DATA:
[Start of section]

(** * PlanLingo: the schedule repairer, the timeline layout engine and the
      interactive editor, embedded from
      [frontend/src/services/scheduleAI.ts] and
      [frontend/src/components/ui/EnhancedScheduleTimeline.tsx]. *)

From Stdlib Require Import Floats.
From Stdlib Require Import ZArith QArith Qabs Qround Lqa String Ascii Lia.
From stdpp Require Import base list sorting.

Local Open Scope string_scope.
Local Open Scope list_scope.
Local Open Scope Z_scope.

(** ** JavaScript numbers, as far as the time code uses them

    Every number the time utilities produce on the modelled inputs is an
    integer or [NaN]; block durations are taken as integers of minutes. *)

Inductive num : Set :=
| NaN
| Int (z : Z).

Definition num_add (a b : num) : num :=
  match a, b with
  | Int x, Int y => Int (x + y)
  | _, _ => NaN
  end.

Definition num_sub (a b : num) : num :=
  match a, b with
  | Int x, Int y => Int (x - y)
  | _, _ => NaN
  end.

Definition num_mul (a b : num) : num :=
  match a, b with
  | Int x, Int y => Int (x * y)
  | _, _ => NaN
  end.

(** Comparisons with [NaN] are false. *)
Definition num_lt (a b : num) : bool :=
  match a, b with
  | Int x, Int y => x <? y
  | _, _ => false
  end.

Definition num_le (a b : num) : bool :=
  match a, b with
  | Int x, Int y => x <=? y
  | _, _ => false
  end.
(* ===== verification/_CoqProject ===== *)
-Q . S2P
Prelude.v
LruCache.v
Ranges.v
RaCache.v
MemPiece.v
Shield.v
Float64.v
PieceCache.v
DiskWarmup.v
Torrshash.v
Guards.v
InodeMap.v
Scheduler.v
Settings.v
Regex.v
Streaming.v
Quality.v
MovieSync.v
NativeReader.v
Pump.v
ReadPath.v
PumpLife.v
TVTitles.v
TVSync.v
HealthCheck.v
SyncCache.v
FuseTree.v
Deletion.v
Watchlist.v
Playback.v
Cleanup.v
TorrServer.v
Requests.v
Bencode.v
BencodeTyped.v
PeerProtocol.v
MetaInfo.v
EngineSettings.v
IPList.v
AllocLimiter.v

[End of section]

AIM OF THE EXERCISE:
Whenever a line in the material contains the word "Import", copy that line.

SOLVED EXERCISE:
From Stdlib Require Import Floats.
From Stdlib Require Import ZArith QArith Qabs Qround Lqa String Ascii Lia.
From stdpp Require Import base list sorting.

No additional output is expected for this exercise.